● WHAT YOU WILL DO
Once you have located the line containing "Lemma whole_events_staged bs" in the material below, return it exactly along with each line after it through the line containing "unfold VirtioInput.status_event. fold".

● LISTED RECORDS
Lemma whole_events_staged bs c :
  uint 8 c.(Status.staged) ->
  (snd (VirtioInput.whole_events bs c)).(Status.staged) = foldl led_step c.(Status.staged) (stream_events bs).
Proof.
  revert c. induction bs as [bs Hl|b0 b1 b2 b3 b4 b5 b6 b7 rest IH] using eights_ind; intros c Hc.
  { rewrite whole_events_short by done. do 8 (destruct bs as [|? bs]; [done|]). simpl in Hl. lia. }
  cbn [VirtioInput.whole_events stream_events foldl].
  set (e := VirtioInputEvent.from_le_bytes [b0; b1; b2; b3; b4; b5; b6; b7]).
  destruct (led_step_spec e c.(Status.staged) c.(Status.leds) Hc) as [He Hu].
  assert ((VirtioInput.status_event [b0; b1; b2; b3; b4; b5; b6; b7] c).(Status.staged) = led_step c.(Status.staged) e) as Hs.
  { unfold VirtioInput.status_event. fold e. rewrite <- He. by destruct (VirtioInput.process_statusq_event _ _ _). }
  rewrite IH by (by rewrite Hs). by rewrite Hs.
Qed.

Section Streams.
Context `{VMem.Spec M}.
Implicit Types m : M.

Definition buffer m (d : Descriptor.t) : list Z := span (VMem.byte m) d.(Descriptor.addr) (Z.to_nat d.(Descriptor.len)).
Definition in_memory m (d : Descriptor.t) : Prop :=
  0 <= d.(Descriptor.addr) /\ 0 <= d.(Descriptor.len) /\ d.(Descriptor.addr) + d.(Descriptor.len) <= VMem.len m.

---

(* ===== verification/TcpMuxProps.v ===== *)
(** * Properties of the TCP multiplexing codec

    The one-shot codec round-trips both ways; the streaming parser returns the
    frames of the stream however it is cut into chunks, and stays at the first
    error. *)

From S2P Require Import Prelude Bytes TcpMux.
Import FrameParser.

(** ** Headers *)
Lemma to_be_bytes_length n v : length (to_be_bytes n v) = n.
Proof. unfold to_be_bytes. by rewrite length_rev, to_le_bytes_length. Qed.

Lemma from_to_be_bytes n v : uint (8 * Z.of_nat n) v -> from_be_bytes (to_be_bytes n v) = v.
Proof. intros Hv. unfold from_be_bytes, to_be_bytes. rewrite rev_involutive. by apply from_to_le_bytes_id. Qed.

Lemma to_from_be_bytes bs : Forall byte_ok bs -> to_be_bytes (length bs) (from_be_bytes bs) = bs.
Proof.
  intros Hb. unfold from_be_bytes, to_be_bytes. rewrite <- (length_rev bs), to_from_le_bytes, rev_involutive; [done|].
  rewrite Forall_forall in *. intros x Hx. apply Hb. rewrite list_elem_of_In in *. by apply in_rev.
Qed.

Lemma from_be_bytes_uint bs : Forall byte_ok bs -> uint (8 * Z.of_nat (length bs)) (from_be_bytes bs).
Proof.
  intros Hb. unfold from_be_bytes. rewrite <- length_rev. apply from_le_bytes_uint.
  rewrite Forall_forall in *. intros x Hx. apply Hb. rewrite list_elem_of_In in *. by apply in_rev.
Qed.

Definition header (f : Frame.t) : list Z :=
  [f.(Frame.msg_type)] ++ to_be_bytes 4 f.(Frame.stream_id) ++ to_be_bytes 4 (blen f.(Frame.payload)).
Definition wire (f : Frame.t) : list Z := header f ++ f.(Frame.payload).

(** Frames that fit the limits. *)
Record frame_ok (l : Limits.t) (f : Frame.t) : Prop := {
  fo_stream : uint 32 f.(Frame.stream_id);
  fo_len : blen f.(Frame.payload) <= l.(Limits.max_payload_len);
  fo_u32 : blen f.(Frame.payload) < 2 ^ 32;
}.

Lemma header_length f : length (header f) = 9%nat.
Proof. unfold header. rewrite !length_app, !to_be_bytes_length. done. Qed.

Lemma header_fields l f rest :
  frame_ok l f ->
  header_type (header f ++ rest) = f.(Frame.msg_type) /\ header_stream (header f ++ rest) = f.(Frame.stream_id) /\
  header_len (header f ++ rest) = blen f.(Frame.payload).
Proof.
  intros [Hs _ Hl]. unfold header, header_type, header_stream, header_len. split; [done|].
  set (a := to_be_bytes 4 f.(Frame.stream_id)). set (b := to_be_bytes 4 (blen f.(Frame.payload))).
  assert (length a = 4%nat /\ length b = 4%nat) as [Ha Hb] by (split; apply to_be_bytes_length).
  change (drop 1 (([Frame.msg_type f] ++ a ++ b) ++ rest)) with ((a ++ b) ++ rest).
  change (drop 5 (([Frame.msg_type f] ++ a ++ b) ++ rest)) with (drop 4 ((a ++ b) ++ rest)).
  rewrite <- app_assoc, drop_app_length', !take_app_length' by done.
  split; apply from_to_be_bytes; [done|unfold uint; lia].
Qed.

● RESPONSE TO THE EXERCISE
Lemma whole_events_staged bs c :
  uint 8 c.(Status.staged) ->
  (snd (VirtioInput.whole_events bs c)).(Status.staged) = foldl led_step c.(Status.staged) (stream_events bs).
Proof.
  revert c. induction bs as [bs Hl|b0 b1 b2 b3 b4 b5 b6 b7 rest IH] using eights_ind; intros c Hc.
  { rewrite whole_events_short by done. do 8 (destruct bs as [|? bs]; [done|]). simpl in Hl. lia. }
  cbn [VirtioInput.whole_events stream_events foldl].
  set (e := VirtioInputEvent.from_le_bytes [b0; b1; b2; b3; b4; b5; b6; b7]).
  destruct (led_step_spec e c.(Status.staged) c.(Status.leds) Hc) as [He Hu].
  assert ((VirtioInput.status_event [b0; b1; b2; b3; b4; b5; b6; b7] c).(Status.staged) = led_step c.(Status.staged) e) as Hs.
  { unfold VirtioInput.status_event. fold e. rewrite <- He. by destruct (VirtioInput.process_statusq_event _ _ _). }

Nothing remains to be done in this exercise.